If Series 2 Shares with an aggregate purchase price of more than C$44,000,000 are properly tendered and not properly withdrawn, the Corporation will purchase the Series 2 Shares on a pro rata basis after giving effect to “odd lot” tenders (of holders beneficially owning fewer than 100 Series 2 Shares), which will not be subject to pro-ration. In that case, all Series 2 Shares tendered at or below the finally determined Purchase Price will be purchased, subject to pro-ration, at the same Purchase Price determined pursuant to the terms of the Offer. Series 2 Shares that are not purchased, including all Series 2 Shares tendered pursuant to auction tenders at prices above the Purchase Price, will be returned to shareholders.

The Offer and all deposits of Series 2 Shares are subject to the terms and conditions set forth in the offer to purchase, the accompanying issuer bid circular and the related letter of transmittal and notice of guaranteed delivery (all such documents, as amended or supplemented from time to time, collectively constitute and are herein referred to as, the “Offer Documents”). Further details of the Offer, including the terms and conditions thereof and instructions for tendering Series 2 Shares, are included in the Offer Documents. The Offer Documents will be mailed to shareholders, filed with the applicable Canadian securities regulatory authorities and made available without charge on SEDAR at www.sedar.com in accordance with applicable securities laws, as well as being posted on the Corporation’s website at www.dundeecorp.com, on the date of this news release.

As at July 21, 2020, the Corporation had 3,115,978 Series 2 Shares issued and outstanding. The Series 2 Shares are listed and posted for trading on the Toronto Stock Exchange (the “TSX”) under the symbol “DC.PR.B”. On July 21, 2020, the last full trading day prior to the day the terms of the Offer were publicly announced, the closing price of the Series 2 Shares on the TSX was C$16.26.

The Corporation expects to fund any purchases of Series 2 Shares under the Offer using the Corporation’s available cash on hand. All Series 2 Shares purchased by the Corporation under the Offer will be cancelled.

The Offer is not conditional upon any minimum number of Series 2 Shares being deposited. However, the Offer is subject to certain conditions that are customary for transactions of this nature.

DC.PR.B closed at 17.75 today, near the top of the range for the offer and up 9.16% on the day.

There was a very long thread of comments about Dundee and its preferreds on an unrelated thread in mid-May, 2020.

I find it fascinating that they are leaving the issue’s FloatingReset counterparts, DC.PR.D, out of the offer. The dividend on DC.PR.D is a little more than that of DC.PR.B at the moment ($0.35777 vs. $0.33025 as of June 4, according to their recent dividend announcement) although I confess I don’t quite see how that works, given that the five-year Canada yield was well above 1% at the end of August, 2019, when the reset rate was calculated. Regardless, I would have thought that the additional offerings they would get by taking the DC.PR.D on equal terms (or maybe at some discount) with DC.PR.B would lower the total price sufficiently to outweigh any such short-term concerns.

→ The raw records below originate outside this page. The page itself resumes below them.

Lemma X4_witness :
  str_count scenario_source w_replacement = 0 ∧
  str_count scenario_source b_replacement = 0 ∧
  ∃ w_content b_content,
    files (process_wizard (world_with_source scenario_source)).2 !! w_dest_path
      = Some w_content ∧
    files (process_wizard (world_with_source scenario_source)).2 !! b_dest_path
      = Some b_content ∧
    str_replace w_content w_replacement target = scenario_source ∧
    str_replace b_content b_replacement target = scenario_source.
Proof.
  split; [reflexivity |]. split; [reflexivity |].
  apply (X4_source_recoverable (world_with_source scenario_source)
           scenario_source);
    [reflexivity | apply not_elem_of_empty.. | reflexivity | reflexivity].
Defined.

(** X5: when the source holds neither replacement literal, each
    destination text is the other one with its literal exchanged. *)
Theorem X5_variants_exchange w content :
  files w !! source_path = Some content → source_path ∉ unreadable w →
  w_dest_path ∉ unwritable w → b_dest_path ∉ unwritable w →
  str_count content w_replacement = 0 → str_count content b_replacement = 0 →
  ∃ w_content b_content,
    files (process_wizard w).2 !! w_dest_path = Some w_content ∧
    files (process_wizard w).2 !! b_dest_path = Some b_content ∧
    str_replace w_content w_replacement b_replacement = b_content ∧
    str_replace b_content b_replacement w_replacement = w_content.
Proof.
  intros Hsrc Hrd Hw Hb Hw0 Hb0.
  destruct (run_ok_files w content) as [Ew Eb]; [done.. |].
  eexists _, _. split; [done |]. split; [done |].
  by rewrite !str_replace_replace
    by (done || apply separated_white || apply separated_black).
Qed.
Lemma enc_nth (v : Z) :
  base64.enc v = nth (Z.to_nat (v mod 64)) base64.encodeStd x00.
Proof.
  unfold base64.enc. now rewrite land_63.
Qed.

Lemma enc_In (v : Z) : In (base64.enc v) base64.encodeStd.
Proof.
  rewrite enc_nth. apply nth_In. rewrite encodeStd_length.
  pose proof (Z.mod_pos_bound v 64). lia.
Qed.

Lemma alphabet_forall (p : byte -> bool) :
  forallb p base64.encodeStd = true -> forall v, p (base64.enc v) = true.
Proof.
  intros H v. rewrite forallb_forall in H. apply H, enc_In.
Qed.

Lemma sextet_enc (v : Z) : Verifier.sextet (base64.enc v) = Some (v mod 64).
Proof.
  rewrite enc_nth.
  assert (T : forallb (fun i => match Verifier.sextet (nth i base64.encodeStd x00) with
                                | Some j => j =? Z.of_nat i
                                | None => false
                                end) (seq 0 64) = true) by (vm_compute; reflexivity).
  rewrite forallb_forall in T.
  pose proof (Z.mod_pos_bound v 64 ltac:(lia)) as Hb.
  specialize (T (Z.to_nat (v mod 64))).
  rewrite in_seq in T.
  destruct (Verifier.sextet _) as [j|].
  - f_equal. assert (E : (j =? Z.of_nat (Z.to_nat (v mod 64))) = true) by (apply T; lia).
    apply Z.eqb_eq in E. lia.
  - assert (E : false = true) by (apply T; lia). discriminate.
Qed.

Lemma enc_not_pad (v : Z) : Verifier.is_pad (base64.enc v) = false.
Proof.
  apply negb_true_iff.
  apply (alphabet_forall (fun c => negb (Verifier.is_pad c))).
  vm_compute. reflexivity.
Qed.

Lemma pad_is_pad : Verifier.is_pad base64.StdPadding = true.
Proof. reflexivity. Qed.

Lemma decode_group3 (b0 b1 b2 : byte) :
  let val := Z.lor (Z.lor (Z.shiftl (byte_to_Z b0) 16) (Z.shiftl (byte_to_Z b1) 8))
                   (byte_to_Z b2) in
  let n := (((Z.shiftr val 18 mod 64) * 64 + Z.shiftr val 12 mod 64) * 64
            + Z.shiftr val 6 mod 64) * 64 + val mod 64 in
  byte_of_Z (n / 65536) = b0 /\ byte_of_Z (n / 256) = b1 /\ byte_of_Z n = b2.
Proof.
  intros val n. subst n val.
  pose proof (byte_to_Z_range b0). pose proof (byte_to_Z_range b1).
  pose proof (byte_to_Z_range b2).
  rewrite !Z.shiftl_mul_pow2 by lia.
  rewrite !Z.shiftr_div_pow2 by lia.
  change (2 ^ 16) with 65536. change (2 ^ 8) with 256. change (2 ^ 18) with 262144.
  change (2 ^ 12) with 4096. change (2 ^ 6) with 64.
  rewrite (lor_add (byte_to_Z b0 * 65536) (byte_to_Z b1 * 256) 16)
    by (change (2 ^ 16) with 65536; try lia; Z.div_mod_to_equations; lia).
  rewrite (lor_add _ (byte_to_Z b2) 8)
    by (change (2 ^ 8) with 256; try lia; Z.div_mod_to_equations; lia).
  repeat split; apply byte_of_Z_unique; Z.div_mod_to_equations; lia.
Qed.

Lemma decode_group2 (b0 b1 : byte) :
  let val := Z.lor (Z.shiftl (byte_to_Z b0) 16) (Z.shiftl (byte_to_Z b1) 8) in
  let n := ((Z.shiftr val 18 mod 64) * 64 + Z.shiftr val 12 mod 64) * 64
           + Z.shiftr val 6 mod 64 in
  byte_of_Z (n / 1024) = b0 /\ byte_of_Z (n / 4) = b1.
Proof.
  intros val n. subst n val.
  pose proof (byte_to_Z_range b0). pose proof (byte_to_Z_range b1).
  rewrite !Z.shiftl_mul_pow2 by lia.
  rewrite !Z.shiftr_div_pow2 by lia.
  change (2 ^ 16) with 65536. change (2 ^ 8) with 256. change (2 ^ 18) with 262144.
  change (2 ^ 12) with 4096. change (2 ^ 6) with 64.
  rewrite (lor_add (byte_to_Z b0 * 65536) (byte_to_Z b1 * 256) 16)
    by (change (2 ^ 16) with 65536; try lia; Z.div_mod_to_equations; lia).
  split; apply byte_of_Z_unique; Z.div_mod_to_equations; lia.
Qed.

Lemma decode_group1 (b0 : byte) :
  let val := Z.shiftl (byte_to_Z b0) 16 in
  let n := (Z.shiftr val 18 mod 64) * 64 + Z.shiftr val 12 mod 64 in
  byte_of_Z (n / 16) = b0.
Proof.
  intros val n. subst n val.
  pose proof (byte_to_Z_range b0).
  rewrite !Z.shiftl_mul_pow2 by lia.
  rewrite !Z.shiftr_div_pow2 by lia.
  change (2 ^ 16) with 65536. change (2 ^ 18) with 262144.
  change (2 ^ 12) with 4096.
  apply byte_of_Z_unique; Z.div_mod_to_equations; lia.
Qed.

Lemma base64_decode_step (c0 c1 c2 c3 : byte) (s : bytes) (i0 i1 i2 i3 : Z) :
  Verifier.sextet c0 = Some i0 -> Verifier.sextet c1 = Some i1 ->
  Verifier.sextet c2 = Some i2 -> Verifier.sextet c3 = Some i3 ->
  Verifier.is_pad c2 = false -> Verifier.is_pad c3 = false ->
  Verifier.base64_decode (c0 :: c1 :: c2 :: c3 :: s) =
  match Verifier.base64_decode s with
  | Some out =>
      let n := ((i0 * 64 + i1) * 64 + i2) * 64 + i3 in
      Some (byte_of_Z (n / 65536) :: byte_of_Z (n / 256) :: byte_of_Z n :: out)
  | None => None
  end.
Proof.
  intros E0 E1 E2 E3 P2 P3.
  cbn [Verifier.base64_decode]. rewrite E0, E1, E2, E3, P2, P3.
  reflexivity.
Qed.

(** Decoding undoes [EncodeToString]. *)
Lemma base64_decode_encode (src : bytes) :
  Verifier.base64_decode (base64.EncodeToString src) = Some src.
Proof.
  induction src as [|b0|b0 b1|b0 b1 b2 src IH] using list_ind3.
  - reflexivity.
  - cbn [base64.EncodeToString Verifier.base64_decode].
    rewrite !sextet_enc, pad_is_pad. cbn [andb].
    now rewrite decode_group1.
  - cbn [base64.EncodeToString Verifier.base64_decode].
    rewrite !sextet_enc, pad_is_pad, enc_not_pad. cbn [andb].
    destruct (decode_group2 b0 b1) as [E0 E1].
    cbv zeta in E0, E1. now rewrite E0, E1.
  - cbn [base64.EncodeToString].
    erewrite base64_decode_step; try apply sextet_enc; try apply enc_not_pad.
    rewrite IH.
    destruct (decode_group3 b0 b1 b2) as (E0 & E1 & E2).
    cbv zeta in E0, E1, E2 |- *. now rewrite E0, E1, E2.
Qed.

Lemma base64_EncodeToString_inj (a b : bytes) :
  base64.EncodeToString a = base64.EncodeToString b -> a = b.
Proof.
  intros E. apply (f_equal Verifier.base64_decode) in E.
  rewrite !base64_decode_encode in E. congruence.
Qed.
Lemma onFulfilled_eq inv leave v (st : State) :
  onFulfilled inv leave v st =
  (Normal tt,
   if inv <? invocationRef st then st
   else
     {| invocationRef := invocationRef st;
        callbacksRef := callbacksRef st;
        status := {| isRunning := toBoolean leave;
                     result := Some v;
                     error := None |};
        reactions := reactions st;
        trace := trace st ++
          EvSetStatus {| isRunning := toBoolean leave;
                         result := Some v;
                         error := None |} ::
          opt_event (onComplete (callbacksRef st)) (fun h => EvOnComplete h v) ++
          opt_event (onFinally (callbacksRef st)) EvOnFinally |}).
Proof.
  unfold onFulfilled, bind, read_invocationRef, read_callbacksRef, call_opt,
    setStatus, emit, ret; cbv beta iota.
  destruct (inv <? invocationRef st); [reflexivity |].
  cbn.
  destruct (onComplete (callbacksRef st)); cbn;
    destruct (onFinally (callbacksRef st)); cbn;
    rewrite <- ?app_assoc; reflexivity.
Qed.

Lemma onRejected_eq inv e (st : State) :
  onRejected inv e st =
  (Normal tt,
   {| invocationRef := invocationRef st;
      callbacksRef := callbacksRef st;
      status := if inv <? invocationRef st then status st else status_failed e;
      reactions := reactions st;
      trace := trace st ++
        EvConsoleError (name e) (message e) (stack e) ::
        (if inv <? invocationRef st then []
         else
           EvSetStatus (status_failed e) ::
           opt_event (onError (callbacksRef st)) (fun h => EvOnError h e) ++
           opt_event (onFinally (callbacksRef st)) EvOnFinally) |}).
Proof.
  unfold onRejected, bind, console_error, read_invocationRef,
    read_callbacksRef, call_opt, setStatus, emit, ret; cbn -[Nat.ltb].
  destruct (inv <? invocationRef st); [reflexivity |].
  cbn.
  destruct (onError (callbacksRef st)); cbn;
    destruct (onFinally (callbacksRef st)); cbn;
    rewrite <- ?app_assoc; reflexivity.
Qed.

(** [promise.then(A).catch(B)] never leaves a rejection unhandled: [A] does
    not throw, and neither does [B]. *)
Lemma deliver_eq (r : Reaction) env (st : State) :
  deliver r env st =
  (Normal tt,
   match outcome (r_promise r) env with
   | Fulfilled v =>
       snd (onFulfilled (r_invocation r) (r_leaveRunning r) v st)
   | Rejected e => snd (onRejected (r_invocation r) e st)
   end).
Proof.
  unfold deliver, try_catch.
  destruct (outcome (r_promise r) env) as [v | e].
  - rewrite onFulfilled_eq. reflexivity.
  - rewrite onRejected_eq. reflexivity.
Qed.

Lemma settle_eq inv env (st : State) :
  settle inv env st =
  (Normal tt,
   match take_reaction inv (reactions st) with
   | None => st
   | Some (r, rest) => snd (deliver r env (set_reactions rest st))
   end).
Proof.
  unfold settle.
  destruct (take_reaction inv (reactions st)) as [[r rest] |]; [| reflexivity].
  fold (set_reactions rest st). rewrite deliver_eq. reflexivity.
Qed.

(** ** Stepping *)

Lemma step_Run p args (st : State) :
  step (Run p args) st = snd (run (func p) (leaveRunning p) args st).
Proof. reflexivity. Qed.

Lemma step_Cancel (st : State) : step Cancel st = snd (cancel st).
Proof. reflexivity. Qed.

Lemma step_Unmount (st : State) : step Unmount st = snd (cancel st).
Proof. reflexivity. Qed.

Lemma step_Render p (st : State) :
  step (Render p) st =
  {| invocationRef := invocationRef st;
     callbacksRef := callbacks p;
     status := status st;
     reactions := reactions st;
     trace := trace st |}.
Proof. reflexivity. Qed.

Lemma step_Mount p (st : State) :
  step (Mount p) st =
  if toBoolean (runOnMount p)
  then step (Run p []) (step (Render p) st)
  else step (Render p) st.
Proof.
  unfold step, perform, effect_callbacks, effect_runOnMount, bind,
    write_callbacksRef.
  destruct (toBoolean (runOnMount p)); reflexivity.
Qed.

Update2020-7-24: Regarding the dividend rate on DC.PR.D … the quarterly period ending June 30 commenced on the last day of March, 2020, and the rate was calculated 30 days prior to this. The Bank of Canada reports a 3-Month T-Bill yield of 1.61% on February 26, and 1.14% on March 4, 2020, before dropping even further, so the dividend quoted for the Series 3, DC.PR.D, is not unreasonable. The next one will be a lot lower!

DC.PR.B is a FixedReset, 5.688%+410, that commenced trading 2009-9-15 with a 6.75% coupon after being announced 2009-8-25. It reset to 5.688% effective 2014-09-30. I made no recommendation regarding conversion. Now, DC.PR.B will reset at 5.284% effective September 30, 2019. I recommended retaining, or converting to, DC.PR.B. Instead, there was a small net conversion to DC.PR.D leaving DC.PR.B with about 61% of the total. The issue is tracked by HIMIPref™ but is relegated to the Scraps – FixedReset (Discount) subindex on credit concerns.

DC.PR.D is a FloatingReset, +410, that came into existence via a partial conversion from DC.PR.B. It is tracked by HIMIPref™ but relegated to the Scraps – FloatingReset subindex on credit concerns.